Leverage Your Onboarding (Or Your Staff Are Going To Leave)


Your staff decide on their first day whether or not they’re going to stick around.

That’s likely true for most businesses.

Because the first day is when you understand how you fit in, it’s when you decide whether you hate or love your new job, and it’s when you meet the people you’re going to work next to day after day.

It can be an absolute shock to the system when you walk into a completely unknown environment and open yourself up to whatever happens next.

This is why onboarding is the key piece to keeping your staff happy, keeping your staff on the same page and you know what, keeping your staff in the first place.

If you can get the initial experience right, it goes a long way. People will walk in wanting to know and be taught a shopping list of info, and they’re going to feel uncomfortable about bombarding anyone with a bunch of questions.

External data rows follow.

Lemma PUT_book_updated_settled :
  isbn_taken_elsewhere id i w = false ->
  responsive w ->
  PUT_book id b w =
    (Ok (Response 200 (JObj (updated_fields id b))),
     after (invalidateCache "books:*" (updated id t a i b w))).
Proof.
  intros Hd Hr. rewrite PUT_book_updated by assumption.
  destruct (invalidateCache_frame "books:*" (updated id t a i b w))
    as (w' & E & _); [exact Hr|].
  rewrite E. reflexivity.
Qed.
End PUT_given.

Lemma DELETE_book_store_error id w :
  store_fault w (store_stmts w) = true ->
  DELETE_book id w =
    (Ok (error_response 500 "Failed to delete book"),
     recorded "Error deleting book:" (one_statement w)).
Proof.
  intros Hf. unfold DELETE_book, try_catch, bind. rewrite sql_delete_eq, Hf.
  reflexivity.
Qed.

Lemma filter_others l id :
  List.filter (has_id id) l = [] ->
  List.filter (fun b => negb (has_id id b)) l = l.
Proof.
  induction l as [|x l IH]; cbn [List.filter]; [reflexivity|].
  destruct (has_id id x); cbn [negb]; [discriminate|].
  intros H. rewrite (IH H). reflexivity.
Qed.

Lemma DELETE_book_absent id w :
  store_fault w (store_stmts w) = false ->
  List.filter (has_id id) (books w) = [] ->
  DELETE_book id w =
    (Ok (error_response 404 "Book not found"), deleted id w)
  /\ books (deleted id w) = books w.
Proof.
  intros Hf Hm. split.
  - unfold DELETE_book, try_catch, bind. rewrite sql_delete_eq, Hf, Hm. reflexivity.
  - cbn [deleted books with_books]. apply filter_others, Hm.
Qed.

Lemma DELETE_book_deleted id w row rest :
  store_fault w (store_stmts w) = false ->
  List.filter (has_id id) (books w) = row :: rest ->
  DELETE_book id w =
    reply_after (Response 200 (JObj [("message", JStr "Book deleted successfully")]))
      (invalidateCache "books:*" (deleted id w)).
Proof.
  intros Hf Hm. unfold DELETE_book, try_catch, bind.
  rewrite sql_delete_eq, Hf, Hm. cbn [length Nat.eqb]. fold (deleted id w).
  destruct (invalidateCache_run "books:*" (deleted id w))
    as (o & w' & E & Hne & _).
  rewrite E. unfold reply_after, pending. cbn [fst snd].
  destruct o as [[]|e|]; [reflexivity|destruct (Hne e eq_refl)|reflexivity].
Qed.

Lemma DELETE_book_deleted_settled id w row rest :
  store_fault w (store_stmts w) = false ->
  List.filter (has_id id) (books w) = row :: rest ->
  responsive w ->
  DELETE_book id w =
    (Ok (Response 200 (JObj [("message", JStr "Book deleted successfully")])),
     after (invalidateCache "books:*" (deleted id w))).
Proof.
  intros Hf Hm Hr. rewrite (DELETE_book_deleted id w row rest) by assumption.
  destruct (invalidateCache_frame "books:*" (deleted id w))
    as (w' & E & _); [exact Hr|].
  rewrite E. reflexivity.
Qed.

(** What PUT /api/books/:id does, in one of five ways: the statement fails,
    no row has the identifier, a required column is bound to NULL, another
    row carries the ISBN, or the row is updated and the cache swept. *)
Lemma PUT_book_cases id b w :
  (exists r w', PUT_book id b w = (Ok r, w') /\ (status r = 404 \/ status r = 500))
  \/ (exists t a i,
        title b = Given t /\ author b = Given a /\ isbn b = Given i
        /\ PUT_book id b w =
             reply_after (Response 200 (JObj (updated_fields id b)))
               (invalidateCache "books:*" (updated id t a i b w))).
Proof.
  destruct (store_fault w (store_stmts w)) eqn:Hf.
  { left. rewrite PUT_book_store_error by assumption. do 2 eexists.
    split; [reflexivity|]. cbn. auto. }
  destruct (List.filter (has_id id) (books w)) as [|row rest] eqn:Hm.
  { left. rewrite PUT_book_absent by assumption. do 2 eexists.
    split; [reflexivity|]. cbn. auto. }
  destruct (title b) as [| |t] eqn:Ht;
    try (left; rewrite (PUT_book_null_column id b w row rest) by
           (try assumption; rewrite Ht; auto);
         do 2 eexists; split; [reflexivity|cbn; auto]).
  destruct (author b) as [| |a] eqn:Ha;
    try (left; rewrite (PUT_book_null_column id b w row rest) by
           (try assumption; rewrite Ha; auto);
         do 2 eexists; split; [reflexivity|cbn; auto]).
  destruct (isbn b) as [| |i] eqn:Hi;
    try (left; rewrite (PUT_book_null_column id b w row rest) by
           (try assumption; rewrite Hi; auto);
         do 2 eexists; split; [reflexivity|cbn; auto]).
  destruct (isbn_taken_elsewhere id i w) eqn:Hd.
  - left. rewrite (PUT_book_duplicate id b w t a i row rest) by assumption.
    do 2 eexists. split; [reflexivity|cbn; auto].
  - right. exists t, a, i. repeat (split; [reflexivity|]).
    apply (PUT_book_updated id b w t a i row rest); assumption.
Qed.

They’ll want to know the simple things – how do they take their leave so they can go visit their folks, what happens when their dog gets sick and they need to do a vet run, how will they get paid, when will they get paid, when’s the lunch break, when do they clock off?

The first touch point will have far reaching consequences and impact.

The first touch point will be a mark of your company’s strengths, values and approach to people.

Some of this is especially true based on the demographic of the staff you’re hiring. The data from organisations like SHRM shows a lot of movement among millennials, heavily influenced by their first interactions with a new job:

This is particularly true of impressionable Millennials who may be new to the workforce and unclear about what to expect. Rather than setting new employees up for success, organizations with poor onboarding processes are setting the stage for an early exit. This is both a cross-generational and an intergenerational problem. As demographics continue to shift, Millennials are likely to make up a significant number of new hires. But premature leave-taking can happen at every level and at every age. Nearly one-third of all new hires quit their jobs within the first six months. At Lawrence, 28 percent of new hires leave at the half-year mark.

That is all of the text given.